**Instructions to follow**
The stretch wanted below opens at the line containing "Lemma group_config_again g" and closes at the line containing "intros Hlow. unfold group_config_new at 1.". Please return it exactly, with no other lines.

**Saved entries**
********

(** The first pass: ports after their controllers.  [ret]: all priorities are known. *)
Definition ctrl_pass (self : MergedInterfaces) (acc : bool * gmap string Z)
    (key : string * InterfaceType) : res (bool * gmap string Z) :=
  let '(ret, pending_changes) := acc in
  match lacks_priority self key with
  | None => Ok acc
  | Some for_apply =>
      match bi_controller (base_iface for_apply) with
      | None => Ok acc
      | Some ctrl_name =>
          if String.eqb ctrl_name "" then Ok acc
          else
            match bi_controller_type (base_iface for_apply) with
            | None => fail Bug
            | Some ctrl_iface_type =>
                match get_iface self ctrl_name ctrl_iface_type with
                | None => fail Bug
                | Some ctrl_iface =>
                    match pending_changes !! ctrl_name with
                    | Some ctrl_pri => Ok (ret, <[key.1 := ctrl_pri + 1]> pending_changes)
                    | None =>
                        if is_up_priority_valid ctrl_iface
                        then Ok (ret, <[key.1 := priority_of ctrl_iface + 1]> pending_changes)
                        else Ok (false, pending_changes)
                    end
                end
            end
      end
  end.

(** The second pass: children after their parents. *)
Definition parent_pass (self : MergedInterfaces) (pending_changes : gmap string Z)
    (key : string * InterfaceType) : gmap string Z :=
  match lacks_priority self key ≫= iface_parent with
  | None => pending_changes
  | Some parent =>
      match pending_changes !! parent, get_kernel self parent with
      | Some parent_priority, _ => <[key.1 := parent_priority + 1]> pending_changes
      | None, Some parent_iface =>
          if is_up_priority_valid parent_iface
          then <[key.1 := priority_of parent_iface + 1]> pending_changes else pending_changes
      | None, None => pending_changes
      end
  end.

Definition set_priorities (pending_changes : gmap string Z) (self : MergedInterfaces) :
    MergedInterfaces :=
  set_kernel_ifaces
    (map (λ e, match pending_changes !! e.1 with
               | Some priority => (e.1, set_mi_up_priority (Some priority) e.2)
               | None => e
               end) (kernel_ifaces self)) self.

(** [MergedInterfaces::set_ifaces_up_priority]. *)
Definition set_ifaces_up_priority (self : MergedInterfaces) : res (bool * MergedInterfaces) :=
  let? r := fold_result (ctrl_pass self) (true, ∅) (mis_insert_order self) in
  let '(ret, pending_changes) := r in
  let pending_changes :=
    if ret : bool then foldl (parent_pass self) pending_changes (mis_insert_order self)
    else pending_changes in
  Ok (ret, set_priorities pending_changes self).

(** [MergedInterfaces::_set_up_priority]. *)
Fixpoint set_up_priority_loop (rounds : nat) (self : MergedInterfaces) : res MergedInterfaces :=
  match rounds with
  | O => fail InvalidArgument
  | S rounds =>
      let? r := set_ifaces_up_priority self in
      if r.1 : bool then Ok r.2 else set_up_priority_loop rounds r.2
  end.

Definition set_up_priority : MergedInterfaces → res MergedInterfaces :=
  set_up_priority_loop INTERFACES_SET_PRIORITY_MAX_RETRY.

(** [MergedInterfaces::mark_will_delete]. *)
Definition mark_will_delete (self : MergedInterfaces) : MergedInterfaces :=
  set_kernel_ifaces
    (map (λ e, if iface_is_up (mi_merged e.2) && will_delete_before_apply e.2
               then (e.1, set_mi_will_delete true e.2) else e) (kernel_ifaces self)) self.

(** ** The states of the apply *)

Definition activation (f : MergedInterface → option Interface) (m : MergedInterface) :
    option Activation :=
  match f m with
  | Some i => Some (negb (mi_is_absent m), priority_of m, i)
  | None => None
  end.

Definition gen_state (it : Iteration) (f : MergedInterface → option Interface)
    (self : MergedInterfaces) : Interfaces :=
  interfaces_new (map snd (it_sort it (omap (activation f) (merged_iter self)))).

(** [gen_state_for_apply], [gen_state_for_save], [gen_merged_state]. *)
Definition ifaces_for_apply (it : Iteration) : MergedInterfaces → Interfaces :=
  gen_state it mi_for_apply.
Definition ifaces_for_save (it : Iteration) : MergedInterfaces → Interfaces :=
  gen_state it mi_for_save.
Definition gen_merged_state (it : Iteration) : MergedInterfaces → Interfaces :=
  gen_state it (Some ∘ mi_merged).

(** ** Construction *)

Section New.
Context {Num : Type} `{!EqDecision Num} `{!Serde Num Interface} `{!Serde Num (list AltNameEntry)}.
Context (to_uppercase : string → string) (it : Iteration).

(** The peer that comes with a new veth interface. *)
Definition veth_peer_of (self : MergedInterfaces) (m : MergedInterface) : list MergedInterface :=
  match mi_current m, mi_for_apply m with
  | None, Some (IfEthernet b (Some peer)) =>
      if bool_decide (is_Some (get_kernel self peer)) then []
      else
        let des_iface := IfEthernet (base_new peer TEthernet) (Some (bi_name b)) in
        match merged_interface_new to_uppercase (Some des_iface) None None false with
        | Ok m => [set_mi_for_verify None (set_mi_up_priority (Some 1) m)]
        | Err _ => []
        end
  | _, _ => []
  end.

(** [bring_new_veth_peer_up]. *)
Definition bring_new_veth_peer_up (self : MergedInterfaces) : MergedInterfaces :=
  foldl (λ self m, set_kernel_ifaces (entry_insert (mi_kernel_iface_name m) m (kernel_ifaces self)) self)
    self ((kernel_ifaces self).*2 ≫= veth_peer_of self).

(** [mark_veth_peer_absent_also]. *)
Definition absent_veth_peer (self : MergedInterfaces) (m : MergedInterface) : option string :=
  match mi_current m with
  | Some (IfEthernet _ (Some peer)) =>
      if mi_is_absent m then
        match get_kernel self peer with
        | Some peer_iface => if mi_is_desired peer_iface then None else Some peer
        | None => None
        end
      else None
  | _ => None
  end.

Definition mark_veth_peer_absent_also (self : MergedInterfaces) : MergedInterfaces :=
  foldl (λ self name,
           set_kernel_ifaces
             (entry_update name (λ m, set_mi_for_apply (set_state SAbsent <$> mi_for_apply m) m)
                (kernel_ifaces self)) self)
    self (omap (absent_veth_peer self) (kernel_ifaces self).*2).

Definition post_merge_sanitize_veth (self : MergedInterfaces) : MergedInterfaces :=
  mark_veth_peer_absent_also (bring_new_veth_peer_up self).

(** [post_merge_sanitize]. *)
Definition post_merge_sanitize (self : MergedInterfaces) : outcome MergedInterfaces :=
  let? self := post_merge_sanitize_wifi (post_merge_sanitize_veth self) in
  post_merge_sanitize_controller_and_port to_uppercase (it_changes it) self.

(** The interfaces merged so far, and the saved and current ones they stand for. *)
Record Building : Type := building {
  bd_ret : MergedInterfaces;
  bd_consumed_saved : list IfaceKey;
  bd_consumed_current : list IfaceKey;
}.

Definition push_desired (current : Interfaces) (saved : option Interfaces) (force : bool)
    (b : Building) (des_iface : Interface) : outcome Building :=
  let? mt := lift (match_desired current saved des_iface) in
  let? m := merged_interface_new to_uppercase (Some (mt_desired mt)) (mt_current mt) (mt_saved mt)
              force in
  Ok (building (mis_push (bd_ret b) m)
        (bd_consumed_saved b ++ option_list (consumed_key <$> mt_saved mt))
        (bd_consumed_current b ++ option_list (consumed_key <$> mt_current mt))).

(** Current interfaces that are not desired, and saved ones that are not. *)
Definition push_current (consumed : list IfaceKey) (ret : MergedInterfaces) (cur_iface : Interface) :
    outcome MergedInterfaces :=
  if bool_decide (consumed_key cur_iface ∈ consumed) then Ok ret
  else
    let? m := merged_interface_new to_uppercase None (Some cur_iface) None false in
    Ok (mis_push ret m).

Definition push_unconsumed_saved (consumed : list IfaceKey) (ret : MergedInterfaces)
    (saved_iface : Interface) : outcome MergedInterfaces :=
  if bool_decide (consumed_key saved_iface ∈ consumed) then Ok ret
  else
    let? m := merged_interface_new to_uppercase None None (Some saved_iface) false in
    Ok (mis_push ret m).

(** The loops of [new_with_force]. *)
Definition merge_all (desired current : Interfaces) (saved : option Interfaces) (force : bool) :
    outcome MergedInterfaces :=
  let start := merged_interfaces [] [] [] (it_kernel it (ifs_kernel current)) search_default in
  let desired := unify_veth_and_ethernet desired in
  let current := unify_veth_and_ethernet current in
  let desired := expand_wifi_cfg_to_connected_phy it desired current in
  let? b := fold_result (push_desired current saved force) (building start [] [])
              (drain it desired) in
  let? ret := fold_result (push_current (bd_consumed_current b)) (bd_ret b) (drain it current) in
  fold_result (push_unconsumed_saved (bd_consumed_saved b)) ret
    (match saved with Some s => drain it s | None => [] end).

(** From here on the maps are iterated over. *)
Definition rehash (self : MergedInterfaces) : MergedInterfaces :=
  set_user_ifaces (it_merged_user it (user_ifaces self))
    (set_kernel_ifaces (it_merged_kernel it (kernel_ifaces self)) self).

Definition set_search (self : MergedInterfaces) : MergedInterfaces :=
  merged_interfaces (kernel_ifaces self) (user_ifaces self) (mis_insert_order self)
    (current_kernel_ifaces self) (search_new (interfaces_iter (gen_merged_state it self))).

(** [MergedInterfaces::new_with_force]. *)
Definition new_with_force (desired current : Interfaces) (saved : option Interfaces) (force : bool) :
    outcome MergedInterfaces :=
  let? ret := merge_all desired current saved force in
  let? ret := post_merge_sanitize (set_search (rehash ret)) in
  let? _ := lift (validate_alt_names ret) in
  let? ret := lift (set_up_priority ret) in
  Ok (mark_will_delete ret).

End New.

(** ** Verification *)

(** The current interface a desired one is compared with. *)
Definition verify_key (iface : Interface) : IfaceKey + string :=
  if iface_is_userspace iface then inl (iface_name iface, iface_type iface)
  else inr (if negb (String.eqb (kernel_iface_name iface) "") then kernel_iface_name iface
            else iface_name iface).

********

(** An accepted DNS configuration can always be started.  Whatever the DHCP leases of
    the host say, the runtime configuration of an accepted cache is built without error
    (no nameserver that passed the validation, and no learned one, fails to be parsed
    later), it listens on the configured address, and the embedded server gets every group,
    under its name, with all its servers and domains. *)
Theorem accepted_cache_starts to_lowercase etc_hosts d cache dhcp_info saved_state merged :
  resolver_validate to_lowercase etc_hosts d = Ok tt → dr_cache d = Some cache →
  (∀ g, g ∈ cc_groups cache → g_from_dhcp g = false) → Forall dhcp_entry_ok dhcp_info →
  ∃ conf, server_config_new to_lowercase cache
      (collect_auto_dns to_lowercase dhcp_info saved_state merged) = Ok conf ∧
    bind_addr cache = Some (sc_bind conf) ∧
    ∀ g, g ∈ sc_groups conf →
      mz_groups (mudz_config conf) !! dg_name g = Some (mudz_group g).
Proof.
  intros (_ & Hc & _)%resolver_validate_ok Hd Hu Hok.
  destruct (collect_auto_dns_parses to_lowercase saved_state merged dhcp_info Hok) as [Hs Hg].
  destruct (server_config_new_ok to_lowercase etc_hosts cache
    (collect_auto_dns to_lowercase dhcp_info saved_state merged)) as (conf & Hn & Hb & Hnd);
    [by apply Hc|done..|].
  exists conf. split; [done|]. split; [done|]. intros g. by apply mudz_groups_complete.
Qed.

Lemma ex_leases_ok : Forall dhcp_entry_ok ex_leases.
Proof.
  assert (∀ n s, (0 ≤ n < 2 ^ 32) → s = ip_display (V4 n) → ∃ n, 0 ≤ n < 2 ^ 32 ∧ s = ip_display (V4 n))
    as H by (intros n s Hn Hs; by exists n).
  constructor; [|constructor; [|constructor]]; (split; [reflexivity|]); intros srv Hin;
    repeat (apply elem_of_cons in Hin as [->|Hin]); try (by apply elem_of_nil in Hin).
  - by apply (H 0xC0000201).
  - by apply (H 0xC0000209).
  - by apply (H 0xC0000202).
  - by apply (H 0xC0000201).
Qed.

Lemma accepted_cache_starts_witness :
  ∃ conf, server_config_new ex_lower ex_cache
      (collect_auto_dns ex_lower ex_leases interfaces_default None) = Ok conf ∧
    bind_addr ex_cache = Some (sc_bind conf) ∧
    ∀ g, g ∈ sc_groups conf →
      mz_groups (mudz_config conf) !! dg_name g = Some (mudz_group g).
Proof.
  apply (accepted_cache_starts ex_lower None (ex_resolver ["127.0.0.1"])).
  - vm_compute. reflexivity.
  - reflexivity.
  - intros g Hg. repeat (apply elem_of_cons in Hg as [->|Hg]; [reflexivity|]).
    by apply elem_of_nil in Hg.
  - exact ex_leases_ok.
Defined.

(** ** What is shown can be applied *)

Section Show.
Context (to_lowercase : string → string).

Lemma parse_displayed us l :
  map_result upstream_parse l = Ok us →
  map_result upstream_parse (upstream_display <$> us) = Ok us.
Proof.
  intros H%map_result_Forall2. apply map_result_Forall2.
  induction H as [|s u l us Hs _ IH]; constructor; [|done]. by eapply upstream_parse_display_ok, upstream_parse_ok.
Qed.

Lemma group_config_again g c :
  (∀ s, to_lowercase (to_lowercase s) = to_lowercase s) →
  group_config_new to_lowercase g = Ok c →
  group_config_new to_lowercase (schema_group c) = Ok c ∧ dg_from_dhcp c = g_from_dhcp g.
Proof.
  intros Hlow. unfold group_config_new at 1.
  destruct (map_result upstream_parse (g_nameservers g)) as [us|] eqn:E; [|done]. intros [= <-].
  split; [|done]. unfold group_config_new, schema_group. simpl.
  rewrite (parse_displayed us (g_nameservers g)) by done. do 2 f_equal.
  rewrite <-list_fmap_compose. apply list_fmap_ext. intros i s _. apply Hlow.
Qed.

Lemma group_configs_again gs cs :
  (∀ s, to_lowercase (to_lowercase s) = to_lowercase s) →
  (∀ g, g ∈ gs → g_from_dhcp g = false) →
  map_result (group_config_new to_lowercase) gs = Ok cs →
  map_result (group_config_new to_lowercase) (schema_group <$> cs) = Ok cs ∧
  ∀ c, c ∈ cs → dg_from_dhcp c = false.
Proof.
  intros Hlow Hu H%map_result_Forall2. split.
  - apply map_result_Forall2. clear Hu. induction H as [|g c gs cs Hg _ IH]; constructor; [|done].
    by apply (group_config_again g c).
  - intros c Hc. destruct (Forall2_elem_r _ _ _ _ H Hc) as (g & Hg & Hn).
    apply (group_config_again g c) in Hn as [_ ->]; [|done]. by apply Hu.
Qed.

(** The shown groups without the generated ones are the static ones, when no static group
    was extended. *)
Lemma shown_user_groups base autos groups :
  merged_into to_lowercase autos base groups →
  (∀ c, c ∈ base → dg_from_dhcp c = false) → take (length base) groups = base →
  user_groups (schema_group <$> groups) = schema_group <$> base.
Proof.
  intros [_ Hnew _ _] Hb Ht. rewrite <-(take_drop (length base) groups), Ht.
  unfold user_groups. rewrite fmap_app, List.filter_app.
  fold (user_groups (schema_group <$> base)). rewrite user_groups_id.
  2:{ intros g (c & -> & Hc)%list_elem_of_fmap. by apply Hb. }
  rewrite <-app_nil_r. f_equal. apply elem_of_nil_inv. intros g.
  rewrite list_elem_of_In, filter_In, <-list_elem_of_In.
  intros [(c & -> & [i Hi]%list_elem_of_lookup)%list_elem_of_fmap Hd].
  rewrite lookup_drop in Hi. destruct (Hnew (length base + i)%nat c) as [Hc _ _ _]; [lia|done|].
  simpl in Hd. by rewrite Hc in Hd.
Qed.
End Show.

********

**Completed exercise**
Lemma group_config_again g c :
  (∀ s, to_lowercase (to_lowercase s) = to_lowercase s) →
  group_config_new to_lowercase g = Ok c →
  group_config_new to_lowercase (schema_group c) = Ok c ∧ dg_from_dhcp c = g_from_dhcp g.
Proof.
  intros Hlow. unfold group_config_new at 1.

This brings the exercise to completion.